Elle n'a dans son voisinage ni le marché d'approvisionnement, ni le marché d'écoulement, et supporte, à double titre, la charge des distances. Plusieurs de nos provinces ont, dans ce détail, un avantage marqué sur elle. La Normandie, par exemple, a ses ports sous la main; elle en reçoit, ou y expédie à très-peu de frais ses cotons bruts ou ouvrés; elle est de plus à quelques heures de Paris et s'y rattache par les voies de terre comme par les eaux fluviales. Comment l'Alsace a-t-elle pu lutter contre ces avantages naturels ? Par quel secret la fortune de son industrie a-t-elle pu non-seulement se maintenir, mais s'accroître? On va le voir à l'exposé des faits; mais parmi les conditions qui ont amené ce résultat, il en est deux que je puis dès à présent indiquer et qui les résument toutes: c'est d'une part le bénéfice des traditions, de l'autre l'aptitude des hommes.

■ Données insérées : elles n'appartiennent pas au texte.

Lemma thread_step_cases s t ok p : inv s -> threads s !! t = Some p ->
  (thread_step t ok s = s /\ blocked s ok p) \/ (inv (thread_step t ok s) /\ work (thread_step t ok s) < work s).
Proof.
  intros Hi Ht. assert (forall s' p', threads s' = <[t := p']> (threads s) -> weight p' < weight p ->
    (build_owner s' = if holds_build p' then Some t else if holds_build p then None else build_owner s) ->
    (ctl_owner s' = if holds_ctl p' then Some t else if holds_ctl p then None else ctl_owner s) ->
    (holds_build p' = true -> holds_build p = false -> build_owner s = None) ->
    (holds_ctl p' = true -> holds_ctl p = false -> ctl_owner s = None) -> inv s' /\ work s' < work s) as Hmove.
  { intros s' p' Hth Hw Hb Hc Hb' Hc'. split; [by eapply inv_move|by eapply work_move]. }
  assert (holds_build p = true -> build_owner s = Some t) as Hob by (intros Hp; apply (iv_build _ Hi); eauto).
  assert (holds_ctl p = true -> ctl_owner s = Some t) as Hoc by (intros Hp; apply (iv_ctl _ Hi); eauto).
  unfold thread_step. rewrite Ht. destruct p; cbn [tear_down_step build_step init_step controller_step].
  all: try (left; split; [done|exact I]).
  all: try try_lock.
  all: try (destruct (build s)); try (destruct (controller s)); try (destruct valid); try (destruct run0).
  all: try (forward Hmove). all: try (destruct ok; forward Hmove).
  all: destruct (ok || bool_decide (g ∈ torn_down s)) eqn:Eg; [forward Hmove|]; left; split; [done|].
  all: apply orb_false_iff in Eg as [-> Eg]; by apply bool_decide_eq_false in Eg.
Qed.

Lemma grpc_start_inv s t q : inv s -> threads s !! t = Some Idle -> inv (set_pc t (entry q) s).
Proof. intros Hi Ht. eapply (inv_move s _ t Idle (entry q)); [done|done|done|..]; by destruct q. Qed.

Lemma grpc_step_inv a s : inv s -> inv (step a s).
Proof.
  intros Hi. destruct a as [t q|t ok]; cbn [step].
  - destruct (threads s !! t) as [[]|] eqn:Et; try done. by apply grpc_start_inv.
  - destruct (threads s !! t) as [p|] eqn:Et; [|unfold thread_step; by rewrite Et].
    destruct (thread_step_cases s t ok p Hi Et) as [[-> _]|[Hi' _]]; done.
Qed.
Definition controller_up (s : Server) : bool :=
  match controller_service s with ControllerService.Started _ _ _ => true | ControllerService.Halted => false end.
Definition scheduler_up (s : Server) : bool :=
  match scheduler_service s with SchedulerService.Started _ => true | SchedulerService.Halted => false end.
Definition monitor_up (s : Server) : bool :=
  match monitor_service s with MonitorService.Started _ => true | MonitorService.Halted => false end.
Definition bench_up (s : Server) : bool :=
  match bench_service s with BenchService.Started _ => true | BenchService.Halted => false end.
Definition up (o : option nat) : bool := match o with Some _ => true | None => false end.

(** The phase of the build service and the services that are started. *)
Definition build_phase (s : Server) : nat :=
  match BuildService.state (build_service s) with BuildService.NoBench => 0 | BuildService.Built _ _ _ _ => 1 | BuildService.Initialized => 2 end.
Definition abstract_phase (a : Grpc.Sys) : nat :=
  match Grpc.build a with Grpc.NoBench => 0 | Grpc.Built _ => 1 | Grpc.Initialized => 2 end.
Definition phases (s : Server) : nat * bool * bool * bool * bool :=
  (build_phase s, bench_up s, controller_up s, monitor_up s, scheduler_up s).
Definition abstract_phases (a : Grpc.Sys) : nat * bool * bool * bool * bool :=
  (abstract_phase a, up (Grpc.bench a), up (Grpc.controller a), up (Grpc.monitor a), up (Grpc.scheduler a)).

(** The requests of [Grpc]; the others do not concern the life cycle. *)
Definition time_valid (time : option Timestamp) : bool :=
  match (t ← time; timestamp_to_monotonic (T := T) t) with Some _ => true | None => false end.
Definition abstract_request (q : Request) : option Grpc.Request :=
  match q with
  | RTearDown => Some Grpc.QTearDown
  | RBuild _ => Some Grpc.QBuild
  | RInit time => Some (Grpc.QInit (time_valid time) false)
  | RInitAndRun _ time => Some (Grpc.QInit (time_valid time) true)
  | RRestore _ => Some (Grpc.QInit true false)
  | RRestoreAndRun _ _ => Some (Grpc.QInit true true)
  | RSave | RStep | RStepUntil _ _ | RRun _ | RProcessEvent _ _ | RProcessQuery _ _ => Some Grpc.QControl
  | _ => None
  end.
Definition abstract_serve (q : Request) (ok : bool) (a : Grpc.Sys) : Grpc.Sys :=
  match abstract_request q with Some r => Grpc.serve 0 r ok a | None => a end.

(** No request to a service starts or halts it. *)
Definition same_up (s s' : @SchedulerService.State _ T SQ IQ) : Prop :=
  match SchedulerService.service s, SchedulerService.service s' with
  | SchedulerService.Halted, SchedulerService.Halted | SchedulerService.Started _, SchedulerService.Started _ => True
  | _, _ => False
  end.
Definition same_ctl (c c' : @ControllerService.ControllerService _ T SQ IQ X C Tk) : Prop :=
  match c, c' with
  | ControllerService.Halted, ControllerService.Halted | ControllerService.Started _ _ _, ControllerService.Started _ _ _ => True
  | _, _ => False
  end.
#[local] Instance same_up_refl : Reflexive same_up.
Proof. intros [[|r] x]; done. Qed.
#[local] Instance same_up_trans : Transitive same_up.
Proof. by intros [[|r] x] [[|r'] x'] [[|r''] x'']. Qed.
#[local] Instance same_ctl_refl : Reflexive same_ctl.
Proof. intros [|sim es qs]; done. Qed.
#[local] Instance same_ctl_trans : Transitive same_ctl.
Proof. by intros [|sim es qs] [|sim' es' qs'] [|sim'' es'' qs'']. Qed.

Lemma respects_map_err {S E E' A} (R : S -> S -> Prop) (f : E -> E') (m : Eff S E A) : respects R m -> respects R (Cbor.map_err f m).
Proof. intros H s r s'. unfold Cbor.map_err. destruct (m s) as [[a|e|] s1] eqn:Em; intros [= _ <-]; by eapply H. Qed.

Lemma up_started : respects same_up SchedulerService.started.
Proof. intros [[|r] x] r' s'; by intros [= _ <-]. Qed.
Lemma up_keys {A} (f : @KeyRegistry.KeyRegistry T -> option (A * @KeyRegistry.KeyRegistry T)) : respects same_up (SchedulerService.on_keys f).
Proof.
  intros [[|r] x] r' s'; unfold SchedulerService.on_keys; cbn; [by intros [= _ <-]|].
  destruct (f _) as [[a k]|]; by intros [= _ <-].
Qed.
Lemma up_shared {E A} (m : Eff (Shared T SQ IQ) E A) : respects same_up (SchedulerService.on_shared m).
Proof. intros [[|r] x] r' s'; unfold SchedulerService.on_shared; cbn; destruct (m x); by intros [= _ <-]. Qed.
Lemma up_interfere i : respects same_up (SchedulerService.interfere others i).
Proof. intros [[|r] x] r' s'; by intros [= _ <-]. Qed.
Lemma ctl_sim {A} (m : Eff (Simulation T SQ IQ X C Tk) (ExecutionError T) A) : respects same_ctl (ControllerService.on_simulation m).
Proof.
  intros [|sim es qs] r c'; unfold ControllerService.on_simulation; [by intros [= _ <-]|].
  destruct (Cbor.map_err _ m sim); by intros [= _ <-].
Qed.
Lemma ctl_regs : respects same_ctl ControllerService.controller_registries.
Proof. intros [|sim es qs] r c'; by intros [= _ <-]. Qed.

(** A computation made of these. *)
Ltac keeps :=
  repeat match goal with
  | |- respects _ (_ ≫= _) => apply respects_bind; [apply _| |intros ?]
  | |- respects _ (Cbor.map_err _ _) => apply respects_map_err
  | |- respects _ (match ?x with _ => _ end) => destruct x
  | |- respects _ (let '(_, _) := ?x in _) => destruct x
  | |- respects _ (liftO _) => apply respects_liftO, _
  | |- respects _ (mret _) => apply respects_ret, _
  | |- respects _ (throw _) => apply respects_throw, _
  | |- respects _ (gets _) => apply respects_gets, _
  | |- respects _ (SchedulerService.started) => apply up_started
  | |- respects _ (SchedulerService.on_keys _) => apply up_keys
  | |- respects _ (SchedulerService.on_shared _) => apply up_shared
  | |- respects _ (SchedulerService.interfere _ _) => apply up_interfere
  | |- respects _ (ControllerService.on_simulation _) => apply ctl_sim
  | |- respects _ (ControllerService.controller_registries) => apply ctl_regs
  | |- respects _ ?m => progress unfold SchedulerService.require, SchedulerService.endpoint, SchedulerService.fail,
      SchedulerService.scheduler_time, SchedulerService.match_deadline, SchedulerService.parse_period, SchedulerService.make_event,
      SchedulerService.register_key, ControllerService.final_time, ControllerService.require_, ControllerService.collect_replies
  end.

Lemma up_requests :
  respects same_up (SchedulerService.srv_time others) /\ respects same_up (SchedulerService.srv_halt others) /\
  (forall r, respects same_up (SchedulerService.srv_schedule_event others r)) /\
  (forall r, respects same_up (SchedulerService.srv_cancel_event others r)) /\
  (forall r, respects same_up (SchedulerService.srv_schedule_query others r)).
Proof.
  split_and!; intros; unfold SchedulerService.srv_time, SchedulerService.srv_halt, SchedulerService.srv_schedule_event,
    SchedulerService.srv_cancel_event, SchedulerService.srv_schedule_query; keeps.
Qed.

Lemma ctl_requests :
  respects same_ctl (ControllerService.ctl_save sim_save) /\ respects same_ctl ControllerService.ctl_step /\
  (forall p b, respects same_ctl (ControllerService.ctl_process_event p b)) /\
  (forall p b, respects same_ctl (ControllerService.ctl_process_query p b)) /\
  (forall f c r c', ControllerService.looping f c = Some (r, c') -> same_ctl c c').
Proof.
  split_and!; intros; unfold ControllerService.ctl_save, ControllerService.ctl_step, ControllerService.ctl_process_event,
    ControllerService.ctl_process_query; try (by keeps).
  destruct c as [|sim es qs]; cbn in *; [by simplify_eq|]. destruct (f sim) as [[r' sim']|]; [|done].
  cbn -[mbind] in H. injection H as H. revert H.
  assert (respects same_ctl (ControllerService.on_simulation (fun _ => (r', sim'));; ControllerService.final_time)) as Hr by keeps.
  apply Hr.
Qed.

Lemma with_current_phases x s : phases (with_current x s) = phases s.
Proof.
  destruct s as [[n st] [|sim es qs] sc m b d]; unfold with_current; cbn; [|done]. by destruct st.
Qed.

Lemma on_scheduler_phases {A} (m : Eff _ Error A) s r s' : respects same_up m -> on_scheduler m s = Reply r s' -> phases s' = phases s.
Proof.
  intros Hm. unfold on_scheduler. destruct (m _) as [o st] eqn:E. apply Hm in E. unfold same_up in E. cbn in E.
  destruct o; cbn; intros [= _ <-]; rewrite with_current_phases; unfold phases, scheduler_up; cbn;
    destruct (scheduler_service s), (SchedulerService.service st); done.
Qed.

Lemma controller_phases {A} f s (r : Result A Error) s' : (forall c o c', f c = Some (o, c') -> same_ctl c c') ->
  execute_controller_fn f s = Reply r s' -> phases s' = phases s.
Proof.
  intros Hf. unfold execute_controller_fn. destruct (f _) as [[o c]|] eqn:E; [|done]. apply Hf in E. unfold same_ctl in E.
  destruct o; cbn; intros [= _ <-]; unfold phases, controller_up; cbn; destruct (controller_service s), c; done.
Qed.

Lemma step_until_ctl fuel dl c o c' : ControllerService.ctl_step_until fuel dl c = Some (o, c') -> same_ctl c c'.
Proof.
  unfold ControllerService.ctl_step_until. destruct c as [|sim es qs]; [by intros [= _ <-]|].
  destruct (ControllerService.parse_deadline dl); [apply ctl_requests|by intros [= _ <-]..].
Qed.

Lemma read_event_phases path d w s r s' : read_event path d w s = Reply r s' -> phases s' = phases s.
Proof.
  assert (forall g m r m', MonitorService.try_return g m = Some (r, m') ->
    match m, m' with MonitorService.Halted, MonitorService.Halted | MonitorService.Started _, MonitorService.Started _ => True | _, _ => False end) as Hret.
  { intros g [|reg] r0 m'; cbn; [by intros [= _ <-]|]. destruct (replace_entry _ _ _) as [[u|u] reg']; by intros [= _ <-]. }
  unfold read_event, MonitorService.read_begin. unfold phases at 2. unfold monitor_up.
  destruct path as [path|]; [|by intros [= _ <-]]. unfold MonitorService.try_new. destruct (monitor_service s) as [|reg] eqn:Em.
  { intros [= _ <-]. by unfold phases, monitor_up. }
  destruct (rent_entry reg path) as [[e|e] reg']; [|intros [= _ <-]; by unfold phases, monitor_up].
  assert (forall w g m' r m'', MonitorService.read_end w g (MonitorService.Started m') = Some (r, m'') ->
    match m'' with MonitorService.Started _ => True | _ => False end) as Hend.
  { intros w0 g m' r0 m''. unfold MonitorService.read_end. destruct (MonitorService.try_return _ _) as [[r1 m1]|] eqn:E; [|done].
    apply Hret in E. cbn. by intros [= _ <-]. }
  destruct d as [d|]; [destruct (to_positive_duration d) as [[d'|]|]; [| |done]|]; cbn [mbind option_bind].
  - destruct (MonitorService.read_end _ _ _) as [[r1 m1]|] eqn:E; [|done]. intros [= _ <-]. apply Hend in E. unfold phases, monitor_up; cbn. by destruct m1.
  - destruct (MonitorService.try_return _ _) as [[r1 m1]|] eqn:E; [|done]. intros [= _ <-]. apply Hret in E. unfold phases, monitor_up; cbn. by destruct m1.
  - destruct (MonitorService.read_end _ _ _) as [[r1 m1]|] eqn:E; [|done]. intros [= _ <-]. apply Hend in E. unfold phases, monitor_up; cbn. by destruct m1.
Qed.

Lemma reply_map_inv {A B} (f : A -> B) (r : @Served _ T SQ IQ X C Tk A) b s : reply_map f r = Reply b s -> exists a, r = Reply a s /\ b = f a.
Proof. destruct r; intros [= <- <-]; eauto. Qed.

En examinant de quelle manière l'industrie du coton s'est distribuée en Alsace, on devine à quel courant elle a obéi et sur quelles combinaisons elle s'est fondée. Le bassin où elle agit est borné d'un côté par le Rhin et s'appuie de l'autre à la chaîne des Vosges. Vers le Rhin les établissements sont clair-semés; ils se groupent au contraire vers la montagne et en nombre d'autant plus grand que la chaîne empiète davantage sur la plaine et y détache plus de rameaux. C'est au pied des Vosges et à l'ouvert des vallées que se rencontre le gros des exploitations. Dès que la chaîne s'évase et que le pays plat s'étend, l'agriculture reprend le pas sur l'industrie. Le Bas-Rhin ne compte que 6 filatures contre 88 que renferment le Haut-Rhin et les Vosges. Cette distribution s'explique par deux causes très-simples, le bon marché de la maind'œuvre, l'économie des moteurs. Au début, quand le coton se filait et se tissait à la main, c'est dans les salaires les plus réduits que l'on cherchait le bénéfice de la fabrication, et nulle part cet élément n’abonde au même degré que dans les contrées pastorales. Il y a là plus de bras disponibles, plus de veillées libres qu'ailleurs. Une première population d'ouvriers fut ainsi formée dans des conditions très-rudimentaires. Plus tard, quand les forces mécaniques prirent le dessus et qu'aux ateliers épars succédèrent les ateliers communs, c'est sur les chutes d'eau que les établissements se fondèrent, en se tenant le plus possible à la portée des ouvriers déjà dégrossis qui peuplaient les hameaux de la montagne. Ainsi se constituèrent les manufactures répandues sur le flanc des Vosges, Wesserling, Guebwiller, Munster, Massevaux, Plainfaing, Giromagny et bien d'autres encore. Rien n'égale l'impression qu'éveille la vue de ces forteresses de l'industrie élevées dans les plus beaux sites

du monde; on y reste malgré soi partagé entre l'oeuvre de la nature et l'œuvre de l'homme; l'une et l'autre ont leur grandeur. Comme combinaison industrielle, ce choix des lieux n'a démenti qu'en un point les résultats qu'on en attendait. Les forces hydrauliques, capricieuses ou insuffisantes, n'ont pas toujours répondu à l'importance du travail; dans la saison sèche et au moment de l'étiage, des machines de trois cents chevaux sont arrivées à n'en plus fournir que vingt-cinq de service effectif. Il a donc fallu recourir aux moteurs à feu, comme suppléants ou comme auxiliaires. De là un retour de faveur vers les établissements de la plaine qui, situés sur les lignes de chemins de fer comme à Mulhouse, à Dornach, à Ensisheim, à Colmar et à Thann, aboutissent à des gares particulières et sont affranchies, pour leurs charbons comme pour leurs cotons, de tous charrois onéreux. L'équilibre s'est rétabli de la sorte. entre le pays haut et le pays plat, et sans pénétrer dans le détail des inventaires de fabrique, on peut dire que désormais les avantages sont partagés.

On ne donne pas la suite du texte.